Universal and whole life insurance, in contrast to term life insurance, feature a cash component that accumulates over the policy's tenure. Most of your premium will initially go toward paying for the policy's indemnity benefit, but you'll see your cash value grow over time.
To avoid paying taxes on cash value growth in whole life insurance, policyholders might take out loans against the account. Since insurers may not be able to foresee how the cash value will rise, it is impossible to predict when it will be available for a loan with a whole-life policy. As a general rule of thumb, a policy loan is not an option until at least ten years have passed.
Different insurance companies have additional minimum and maximum loanable cash value thresholds. A policy loan is not the same as taking out a loan against the policy's cash value.

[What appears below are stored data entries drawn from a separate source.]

(* ===== verification/PaymentScenarios.v ===== *)
(** * Payments and statistics on concrete tables

    Witnesses of the theorems on statistics, limits and payments, and runs in which the code
    does not do what it is meant to do. *)

From Stdlib Require Import ZArith Lia String.
From stdpp Require Import base tactics gmap option list.
From S2P Require Import Prelude ScpTypes LedgerTypes LedgerDelta UtilTypes Balance Offer OfferExchange CreateOffer.
From S2P Require Import ExchangeFacts ExchangeInv OfferTheorems OfferScenarios Calendar Statistics StatisticsFacts StatisticsTheorems LimitsTheorems.
From S2P Require Import AccountManager Payment PaymentTheorems.

Open Scope Z_scope.

(** ** Dates *)

(** Noon of a day of the month [mon] (from 0) of the year [y]. *)
Definition noon (y mon mday : Z) : Z := timegm (mkTm (y - 1900) mon mday 12 0 0 0 0).

(** The calendar at the ends of months and years, leap ones included. *)
Lemma calendar_examples :
  map (fun t => (tm_year (gmtime t) + 1900, tm_mon (gmtime t), tm_mday (gmtime t), tm_wday (gmtime t), tm_yday (gmtime t)))
    [0; noon 2000 1 29; noon 2017 0 1; noon 2020 11 31; noon 2100 2 1] =
  [(1970, 0, 1, 4, 0); (2000, 1, 29, 2, 59); (2017, 0, 1, 0, 0); (2020, 11, 31, 4, 365); (2100, 2, 1, 1, 59)].
Proof. by vm_compute. Qed.

(** From a Sunday to the next one, over the end of a year: seven days have passed, and
    [weekPassed] says that no week has; within a year it does say so.  Two years later it
    still says no. *)
Lemma week_over_new_year :
  weekPassed (gmtime (noon 2020 11 27)) (gmtime (noon 2021 0 3)) = inr (false, lastOfYear (gmtime (noon 2020 11 27))) /\
  weekPassed (gmtime (noon 2020 11 20)) (gmtime (noon 2020 11 27)) = inr (true, gmtime (noon 2020 11 20)) /\
  weekPassed (gmtime (noon 2018 11 31)) (gmtime (noon 2020 0 1)) = inr (false, lastOfYear (gmtime (noon 2018 11 31))).
Proof. by vm_compute. Qed.

(** What was spent in the last week of a year still counts a week later. *)
Lemma week_counts_twice :
  statsRun [Spend (noon 2020 11 27) 70; Spend (noon 2021 0 3) 50] noOutcomes =
    Some (mkOutcomes 50 120 50 50 (noon 2021 0 3)).
Proof. by vm_compute. Qed.

(** An amount that is taken back in the next month, but in the same week, goes on counting
    for the week. *)
Lemma undone_but_counted :
  statsRun [Spend (noon 2020 8 30) 70; Undo (noon 2020 9 1) (noon 2020 8 30) 70] noOutcomes =
    Some (mkOutcomes 0 70 0 0 (noon 2020 9 1)).
Proof. by vm_compute. Qed.

Definition spending : list StatsEvent :=
  [Spend (noon 2020 5 1) 10; Spend (noon 2020 5 2) 20; Undo (noon 2020 5 2) (noon 2020 5 1) 10; Spend (noon 2020 5 9) 5].

Lemma statistics_refine_history_witness :
  exists s, statsRun spending noOutcomes = Some s /\ isValidStatsV2 s = true /\ updatedAt s = lastTime 0 spending /\
    dailyOutcome s = spentIn Day (updatedAt s) [(noon 2020 5 9, 5); (noon 2020 5 2, 20)] /\
    monthlyOutcome s = spentIn Month (updatedAt s) [(noon 2020 5 9, 5); (noon 2020 5 2, 20)] /\
    annualOutcome s = spentIn Year (updatedAt s) [(noon 2020 5 9, 5); (noon 2020 5 2, 20)] /\
    spentIn Week (updatedAt s) [(noon 2020 5 9, 5); (noon 2020 5 2, 20)] <= weeklyOutcome s /\
    (forall y, Forall (regular y) spending ->
       weeklyOutcome s = spentIn Week (updatedAt s) [(noon 2020 5 9, 5); (noon 2020 5 2, 20)]).
Proof.
  apply (statistics_refine_history spending); [by vm_compute| |by vm_compute].
  repeat split; by vm_compute.
Defined.

(** ** A market with limits *)

(** The limits of everybody, more generous ones of account 1, and limits in BTC. *)
Definition someLimits : list LimitsV2 :=
  [mkLimits None None SPEND USD true 100 300 500 1000;
   mkLimits None (Some 1%N) SPEND USD true 200 600 1000 2000;
   mkLimits None None PAYMENT_OUT BTC false 40 40 40 40].

Definition opNumber (o : StatsOpType) : N :=
  match o with PAYMENT_OUT => 0 | WITHDRAW => 1 | SPEND => 2 | DEPOSIT => 3 | PAYOUT => 4 end.

Definition statsAt (t : Z) : StatsEnv := mkStatsEnv t someLimits opNumber (fun _ => Some (noon 2020 5 1)).

Definition ledger (d : Db) : LState := mkLState d ∅ ∅ ∅ ∅ (mkHeader 9 [] []).

(** The market of [OfferScenarios] with a price of 3 USD for a BTC. *)
Definition rows (bs : list Balance) : gmap N Balance := list_to_map (map (fun b => (balanceID b, b)) bs).
Definition shop : Db :=
  mkDb (rows [mkBalance 10 1 BTC 1000 0; mkBalance 11 1 USD 1000 0; mkBalance 20 2 BTC 1000 0;
              mkBalance 21 2 USD 1000 0; mkBalance 90 9 BTC 0 0]%N)
    ∅ {[ (BTC, USD) := mkPair BTC USD (3 * ONE) 0 0 true false ]}.

Lemma shop_inv t : stats_inv t (fun _ => []) (ledger shop).
Proof.
  split; cbn [ledger lsStatsV2 lsPending lsDb].
  - intros i r Hi. by rewrite lookup_empty in Hi.
  - intros i j r r' Hi. by rewrite lookup_empty in Hi.
  - split; [by vm_compute|]. intros i [r Hi]. by rewrite lookup_empty in Hi.
  - done.
  - intros q i [y Hy]. by rewrite lookup_empty in Hy.
  - intros k p Hk. unfold shop in Hk. cbn [dbPairs] in Hk. apply lookup_singleton_Some in Hk as [_ <-].
    by vm_compute.
Qed.

Definition spendBTC (x : Z) (request : option Z) (s : LState) : outcome LState (StatsResult * Z) :=
  addStatsV2 (statsAt (noon 2020 5 1)) SpendPAYMENT x 0 1 GENERAL BTC request s.

Definition afterL {A} (o : outcome LState A) : LState := match o with Ret _ s | Exn _ s => s end.
Definition valueL {A} (o : outcome LState A) : option A := match o with Ret a _ => Some a | Exn _ _ => None end.

(** Account 1 may spend 40 BTC, that is 120 USD: more than others may, and no more. *)
Lemma spending_within_limits :
  valueL (spendBTC 40 None (ledger shop)) = Some (STATS_SUCCESS, 120) /\
  valueL (spendBTC 41 None (ledger shop)) = Some (LIMITS_V2_EXCEEDED, 41) /\
  valueL (addStatsV2 (statsAt (noon 2020 5 1)) SpendPAYMENT 34 0 2 GENERAL BTC None (ledger shop)) =
    Some (LIMITS_V2_EXCEEDED, 102).
Proof. by vm_compute. Qed.

Lemma limits_are_kept_witness :
  exists res u' s' H', spendBTC 40 (Some 7) (ledger shop) = Ret (res, u') s' /\
    stats_inv (noon 2020 5 1) H' s' /\ lsDb s' = shop /\
    (res = STATS_SUCCESS -> forall l, l ∈ someLimits -> applies (spendOps SpendPAYMENT) BTC 1%N GENERAL l ->
     exists l0 i r, l0 ∈ someLimits /\ applies (spendOps SpendPAYMENT) BTC 1%N GENERAL l0 /\
       limitsKey opNumber l0 = limitsKey opNumber l /\ (rank l0 <= rank l)%N /\
       lsStatsV2 s' !! i = Some r /\ limRow 1%N l0 r /\
       forall y, amountFor BTC 40 l0 shop = Some y ->
         H' i = [(noon 2020 5 1, y)] /\ forall k, spentIn k (noon 2020 5 1) (H' i) <= limitOf k l0).
Proof.
  apply (limits_are_kept (statsAt (noon 2020 5 1)) SpendPAYMENT 40 0 1%N GENERAL BTC (Some 7) (fun _ => []) (ledger shop));
    [apply shop_inv|by vm_compute|by vm_compute|by vm_compute|].
  intros q i _. apply lookup_empty.
Defined.

(** 30 BTC are spent for request 7; two days later 5 BTC are spent without a request. *)
Definition spent30 : LState := afterL (spendBTC 30 (Some 7) (ledger shop)).
Definition spent35 : LState :=
  afterL (addStatsV2 (statsAt (noon 2020 5 3)) SpendPAYMENT 5 0 1 GENERAL BTC None spent30).

Definition entered (t x : Z) (request : option Z) (s : LState) : BookEntry :=
  mkBookEntry request t (amountsFor 1%N BTC x
    (loadLimits opNumber someLimits (spendOps SpendPAYMENT) BTC 1%N GENERAL) s).

Definition shopBooks : list BookEntry := [entered (noon 2020 5 3) 5 None spent35; entered (noon 2020 5 1) 30 (Some 7) spent30].

Lemma shop_books : books shopBooks (noon 2020 5 3) spent35.
Proof.
  apply (books_add [entered (noon 2020 5 1) 30 (Some 7) spent30] spent30 (statsAt (noon 2020 5 3)) SpendPAYMENT 5 0 1%N GENERAL
    BTC None 15 spent35);
    [|by vm_compute|by vm_compute|by vm_compute|discriminate|by vm_compute].
  apply (books_later _ (noon 2020 5 1)); [|by vm_compute].
  apply (books_add [] (ledger shop) (statsAt (noon 2020 5 1)) SpendPAYMENT 30 0 1%N GENERAL BTC (Some 7) 90 spent30);
    [|by vm_compute|by vm_compute|by vm_compute|by intros e q ?%elem_of_nil|by vm_compute].
  apply books_begin; [apply shop_inv|done].
Qed.

(** Request 7 is taken back on Saturday of the same week: what was spent on Wednesday stays. *)
Lemma revert_undoes_add_witness :
  exists s2, revertStatsV2 (statsAt (noon 2020 5 6)) 7 spent35 = Ret () s2 /\
    stats_inv (noon 2020 5 6) (historyOf [entered (noon 2020 5 3) 5 None spent35]) s2 /\ lsDb s2 = shop /\
    (forall q' i, lsPending s2 !! (q', i) = None) /\
    forall i r, lsStatsV2 spent35 !! i = Some r -> exists r', lsStatsV2 s2 !! i = Some r'.
Proof.
  destruct (revert_undoes_add shopBooks (noon 2020 5 3) spent35 (statsAt (noon 2020 5 6)) 7) as (s2 & H1 & H2 & H3 & H4 & H5);
    [apply shop_books|by vm_compute|by vm_compute| |].
  - intros e q [->|[->|[]%elem_of_nil]%elem_of_cons]%elem_of_cons Eq; [discriminate|reflexivity].
  - exists s2. split_and!; [done|exact H2|done|intros q' i; rewrite H3; by destruct (decide (q' = 7))|].
    intros i r Hr. destruct (H5 i r Hr) as (r' & Hr' & _). by exists r'.
Defined.

(** The sums of account 1 in USD before and after: of the day, the week, the month and the year. *)
Definition sumsOf (i : Z) (s : LState) : option (Z * Z * Z * Z) :=
  (fun r => let o := statsOutcomes r in (dailyOutcome o, weeklyOutcome o, monthlyOutcome o, annualOutcome o)) <$> lsStatsV2 s !! i.

Lemma sums_after_revert :
  map (fun i => (sumsOf i spent35, sumsOf i (afterL (revertStatsV2 (statsAt (noon 2020 5 6)) 7 spent35)))) [1; 2] =
    [(Some (5, 35, 35, 35), Some (0, 5, 5, 5)); (Some (15, 105, 105, 105), Some (0, 15, 15, 15))].
Proof. by vm_compute. Qed.

(** ** Payments *)

(** Account 9 gets the commissions; a payment costs the payer [out] and the recipient [inc]
    units of the asset of the payment, and statistics are in USD. *)
Definition payEnv (source : AccountID) (out inc : Z) : PayEnv :=
  mkPayEnv (marketEnv source) (statsAt (noon 2020 5 1)) (fun _ => true) (Some USD) (fun _ => None) (fun _ => None)
    (fun t asset _ _ _ => Some (asset, mkFee match t with OUTGOING => out | INCOMING => inc end 0)) 0%N.

Definition payBTC (from : BalanceID) (to : PaymentDestination) (x : Z) (forDest : bool) (ref : list N) : PaymentOpV2 :=
  mkPayment from to x (mkFeeData 0 5 BTC) (mkFeeData 0 5 BTC) forDest ref.

Definition pay (source : AccountID) (out inc : Z) (op : PaymentOpV2) (s : LState) :=
  doApplyPayment (payEnv source out inc) op s.

Definition amountOf (i : BalanceID) (s : LState) : option Z := amount <$> dbBalances (lsDb s) !! i.

Definition first : PaymentOpV2 := payBTC 10 (ToAccount 2) 20 false [].

Lemma payment_moves_funds_witness :
  match pay 1 2 3 first (ledger shop) with
  | Ret (inr resp) s' => paid (payEnv 1 2 3) first (ledger shop) resp s' /\
      (amountOf 10 s', amountOf 20 s', amountOf 90 s') = (Some 978, Some 1017, Some 5)
  | _ => False
  end.
Proof.
  destruct (pay 1 2 3 first (ledger shop)) as [[c|resp] s'|e s'] eqn:E; try by vm_compute in E.
  split; [|revert E; vm_compute; intros [= _ <-]; by vm_compute].
  destruct (payment_moves_funds (payEnv 1 2 3) first (ledger shop) resp s') as [Hself Hpaid]; [|exact E|].
  - assert (Hr : bookCheck 9 shop = true) by by vm_compute. apply bookCheck_sound in Hr as [Hrows Hsupply _ _ _]. clear E.
    split; [exact Hrows|exact Hsupply|by vm_compute|by vm_compute|by vm_compute|discriminate|discriminate].
  - apply Hpaid, Hself. reflexivity.
Defined.

(** The same payment with a fee of 2 USD: the other balance of the payer is charged. *)
Lemma fee_of_another_asset :
  let env := mkPayEnv (marketEnv 1) (statsAt (noon 2020 5 1)) (fun _ => true) (Some USD) (fun _ => None) (fun _ => None)
    (fun t asset _ _ _ => match t with OUTGOING => Some (USD, mkFee 2 0) | INCOMING => None end) 0%N in
  let s' := afterL (doApplyPayment env (mkPayment 10 (ToAccount 2) 20 (mkFeeData 0 5 USD) (mkFeeData 0 5 BTC) false [])
    (ledger shop)) in
  (amountOf 10 s', amountOf 11 s', amountOf 20 s', total USD (dbBalances (lsDb s'))) =
    (Some 980, Some 998, Some 1020, total USD (dbBalances shop)).
Proof. by vm_compute. Qed.

(** A fee of a payment to the account for commissions comes from nothing: the frame of the
    recipient and the frame for the commission are two copies of one row, and the one that
    was not charged is stored last. *)
Lemma commission_from_nothing :
  let s' := afterL (pay 1 0 3 (payBTC 10 (ToAccount 9) 20 false []) (ledger shop)) in
  valueL (pay 1 0 3 (payBTC 10 (ToAccount 9) 20 false []) (ledger shop)) =
    Some (inr (mkResponse 9 90 BTC 60 1 0 0)) /\
  (amountOf 10 s', amountOf 90 s') = (Some 980, Some 23) /\
  total BTC (dbBalances (lsDb s')) = total BTC (dbBalances shop) + 3.
Proof. by vm_compute. Qed.

(** The amount for the statistics of the first version: [calculateUniversalAmount] converts
    into the asset of the payment, [addStats] into the asset of the statistics. *)
Lemma universal_amount_backwards :
  valueL (calculateUniversalAmount (payEnv 1 0 0) BTC 30 (ledger shop)) = Some (true, 10) /\
  valueL (addStats (payEnv 1 0 0) (mkAccount 1 GENERAL) (mkBalance 10 1 BTC 1000 0) 30
    (set_lsStats {[ 1%N := noOutcomes ]} (ledger shop))) = Some (TR_SUCCESS, 90).
Proof. by vm_compute. Qed.

(** The second payment with a reference is not refused as a duplicate: it throws, and so
    does one of another account. *)
Lemma reference_of_nobody :
  let once := afterL (pay 1 0 0 (payBTC 10 (ToAccount 2) 1 false [1%N]) (ledger shop)) in
  lsReferences once = {[ (0%N, [1%N]) ]} /\
  (exists s, pay 1 0 0 (payBTC 10 (ToAccount 2) 1 false [1%N]) once = Exn sqlError s) /\
  (exists s, pay 2 0 0 (payBTC 20 (ToAccount 1) 1 false [1%N]) once = Exn sqlError s).
Proof.
  split; [by vm_compute|]. split; eexists; vm_compute; reflexivity.
Qed.

(** A payment to oneself, in a ledger before the fix: the amount is made from nothing. *)
Definition beforeFix (env : PayEnv) : PayEnv :=
  mkPayEnv (shared env) (forStats env) (fun _ => false) (loadStatsAsset env) (accountLimits env) (accountTypeLimits env)
    (feeFor env) (defaultSender env).

Lemma payment_to_self_before_fix :
  let s := set_lsStats {[ 1%N := noOutcomes ]} (ledger shop) in
  let op := payBTC 10 (ToAccount 1) 20 false [] in
  doCheckValidPayment op = None /\
  amountOf 10 (afterL (doApplyPayment (beforeFix (payEnv 1 0 0)) op s)) = Some 1020 /\
  valueL (doApplyPayment (payEnv 1 0 0) op s) = Some (inl PAY_MALFORMED).
Proof. by vm_compute. Qed.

All that's happening is that it's being put up as collateral for the loan.
Consider a life insurance policy with a $200,000 face value and a $35,000 cash value. To aid in paying for your child's university education, you take out a policy loan for $21,000 at an interest rate of 7.5%.
But then, three years later, you suddenly pass away, never having paid off the loan. The original loan amount of $20,000 would now be $26,088 after added interest to the loan total. That's $5,088 in interest on the initial $21,000 loan.
Your beneficiaries will receive $200,000 less than the insurance company deducted. For this reason, they would receive only $173,912 rather than the originally proposed $200,000.
Those with permanent life insurance coverage might get quick access to funds through these products. Because the borrowers are borrowing against their assets, they do not have to go through the standard process of getting their loan approved.
You can put the funds to any use, and they are exempt from taxation as long as the total amount is less than or equal to the amount of life insurance premiums paid by the policyholder. The borrowers are not provided with a repayment schedule or a date for repayment. You are not required in any way to pay it back.
If a policy loan is not repaid, it may deduct interest from the death benefit, which places the policy at risk of being unable to pay any money to the beneficiaries in the event of the insured's passing. Also, In recent years, interest rates have increased, which are currently between 7% and 8%.